(* ===== verification/SHAMapClaims.v ===== *)
(** * The properties of the SHAMap

    Every property is about maps that a program built with public calls, in any
    order and with any snapshots.  The examples use a small stand-in for the
    digest. *)
From S2P Require Import Prelude Outcome Bytes Serializer SHAMapNode SHAMap SHAMapTree SHAMapLoc SHAMapOps SHAMapMutate SHAMapDelete SHAMapFlush SHAMapIter SHAMapCanon SHAMapWire SHAMapHash SHAMapWorld SHAMapRefine SHAMapProof SHAMapDelta SHAMapCompare.

Definition no_maps : World := mkWorld ∅ ∅.

(** ** Example data *)

Definition toy (l : list Z) : Z := 1 + fold_left (λ a b, Z.land (a * 257 + b + 1) (Z.ones 40)) l 7.

Lemma toy_range x : 0 < toy x < 2 ^ 256.
Proof.
  unfold toy. assert (H : ∀ l a, 0 ≤ a < 2 ^ 40 →
    0 ≤ fold_left (λ a b, Z.land (a * 257 + b + 1) (Z.ones 40)) l a < 2 ^ 40).
  { induction l as [|b l IH]; intros a Ha; [done|]. apply IH. rewrite Z.land_ones by done. by apply Z.mod_pos_bound. }
  specialize (H x 7 ltac:(lia)). assert (2 ^ 40 < 2 ^ 256) by reflexivity. lia.
Qed.

Definition data (x : Z) : list Z := replicate 12 x.

Definition key_1 : Z := 1 * 16 ^ 63 + 1 * 16 ^ 62.
Definition key_2 : Z := 1 * 16 ^ 63 + 2 * 16 ^ 62.
Definition key_3 : Z := 3 * 16 ^ 63.

(** Two entries that share their first nibble, a snapshot, changes to
    both maps, and the snapshot closed. *)
Definition demo : list Cmd := [
  New 0 tnACCOUNT_STATE;
  Add 0 tnACCOUNT_STATE (mkItem key_1 (data 1));
  Add 0 tnACCOUNT_STATE (mkItem key_3 (data 3));
  Snapshot 0 1 true;
  Add 1 tnACCOUNT_STATE (mkItem key_2 (data 2));
  Update 0 tnACCOUNT_STATE (mkItem key_1 (data 4));
  Delete 0 key_3; Delete 0 key_2;
  Items 0; Items 1; Lookup 1 key_1; Next 0 key_1;
  Freeze 1].

Definition demo_out : list Res * gmap nat AMap := default ([], ∅) (arun toy demo ∅).

Lemma demo_runs : arun toy demo ∅ = Some (demo_out.1, demo_out.2).
Proof. vm_compute. reflexivity. Qed.

Definition demo_map (i : nat) : AMap := default (mkAMap tnINNER ∅ false 0) (demo_out.2 !! i).

Lemma demo_maps i : (i < 2)%nat → demo_out.2 !! i = Some (demo_map i).
Proof. destruct i as [|[|i]]; intros Hi; [vm_compute; reflexivity..|lia]. Qed.

(** ** Calls *)

(** C4: Whatever maps a program creates, changes, iterates over, hashes, snapshots and closes, in any order
    in which each call is allowed, no call throws, no assertion fails, no loop runs out of
    its bound, and every result (success of additions, updates and deletions, looked up
    items, upper bounds, the items in order of their keys, root hashes) is the one of a
    specification in which every map is a separate finite map from keys to data. *)
Theorem calls_refine_finite_maps sha512Half cmds rs a :
  arun sha512Half cmds ∅ = Some (rs, a) →
  ∃ w, crun sha512Half cmds no_maps = (Return rs, w).
Proof.
  intros Hrun. destruct (run_ok _ _ _ _ _ _ _ (world_init sha512Half) Hrun) as (w & ts & Hw & _). by exists w.
Qed.

Lemma calls_refine_finite_maps_witness :
  length demo_out.1 = 13%nat ∧ ∃ w, crun toy demo no_maps = (Return demo_out.1, w).
Proof. split; [vm_compute; reflexivity|]. exact (calls_refine_finite_maps toy demo _ _ demo_runs). Defined.

(** C28: In every memory a program reaches, every map is a tree of nodes without sharing inside
    it: the root is an inner node; all leaves have the type of the map; an entry stands
    under the nibbles of its key; inner nodes below the root have two entries at least;
    nodes owned by the map have no stale hash above them and shared nodes carry the
    hash of their contents. *)
Theorem memory_well_formed sha512Half cmds rs a i am :
  arun sha512Half cmds ∅ = Some (rs, a) → a !! i = Some am →
  ∃ w m t, crun sha512Half cmds no_maps = (Return rs, w) ∧ maps w !! i = Some m ∧
    map_ok sha512Half (aty am) (heap w) m t ∧ items (erase t) = alist (items_ am).
Proof.
  intros Hrun Ha. destruct (run_ok _ _ _ _ _ _ _ (world_init sha512Half) Hrun) as (w & ts & Hw & HR).
  destruct (proj2 (wr_dom _ _ _ _ HR i)) as [m Hi]; [eauto|]. destruct (wr_map _ _ _ _ HR i m am Hi Ha) as (t & _ & Ht).
  exists w, m, t. split_and!; [done|done|apply Ht|by eapply mr_alist].
Qed.

Lemma memory_well_formed_witness :
  ∃ w m t, crun toy demo no_maps = (Return demo_out.1, w) ∧ maps w !! 1%nat = Some m ∧
    map_ok toy tnACCOUNT_STATE (heap w) m t ∧
    items (erase t) = [mkItem key_1 (data 1); mkItem key_2 (data 2); mkItem key_3 (data 3)].
Proof.
  destruct (memory_well_formed toy demo _ _ 1 (demo_map 1) demo_runs) as (w & m & t & H1 & H2 & H3 & H4).
  { vm_compute. reflexivity. }
  exists w, m, t. split_and!; [done|done|exact H3|]. rewrite H4. vm_compute. reflexivity.
Defined.

(** Unsharing the nodes of a map, which walks the tree with an explicit stack, always ends
    within seventeen steps for every node in memory; afterwards every node of the map is
    shared and carries the hash of its contents, and the entries are the same. *)
Theorem unshare_terminates sha512Half cmds rs a i am :
  arun sha512Half cmds ∅ = Some (rs, a) → a !! i = Some am →
  ∃ w n w' m t, crun sha512Half cmds no_maps = (Return rs, w) ∧ on_map i (unshare sha512Half) w = (Return n, w') ∧
    maps w' !! i = Some m ∧ map_ok sha512Half (aty am) (heap w') m t ∧ clean sha512Half t ∧
    items (erase t) = alist (items_ am).
Proof.
  intros Hrun Ha. destruct (run_ok _ _ _ _ _ _ _ (world_init sha512Half) Hrun) as (w & ts & Hw & HR).
  destruct (proj2 (wr_dom _ _ _ _ HR i)) as [m Hi]; [eauto|]. destruct (wr_map _ _ _ _ HR i m am Hi Ha) as (t & _ & Ht).
  pose proof (mr_ok _ _ _ _ _ Ht) as Hm. pose proof (mo_cowid _ _ _ _ _ Hm) as Hpos.
  destruct (unshare_run sha512Half m (cowid_ m) (aty am) (heap w) t) as (n & h' & t' & Hun & HU & He);
    [done|lia|apply Hm..|].
  exists w, n. unfold on_map. rewrite Hi, Hun. eexists _, _, t'.
  split_and!; [done|done|apply lookup_insert_eq|by eapply map_ok_evo|apply HU|]. rewrite He. by eapply mr_alist.
Qed.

-*-

▶ _Exercise prompt_
Would you print, exactly as written, every line above from the one holding "Definition key_2 : Z" through the one holding "Add 0 tnACCOUNT_STATE (mkItem key_3", with both included and no other lines?

▶ _Worked solution_
Definition key_2 : Z := 1 * 16 ^ 63 + 2 * 16 ^ 62.
Definition key_3 : Z := 3 * 16 ^ 63.

(** Two entries that share their first nibble, a snapshot, changes to
    both maps, and the snapshot closed. *)
Definition demo : list Cmd := [
  New 0 tnACCOUNT_STATE;
  Add 0 tnACCOUNT_STATE (mkItem key_1 (data 1));
  Add 0 tnACCOUNT_STATE (mkItem key_3 (data 3));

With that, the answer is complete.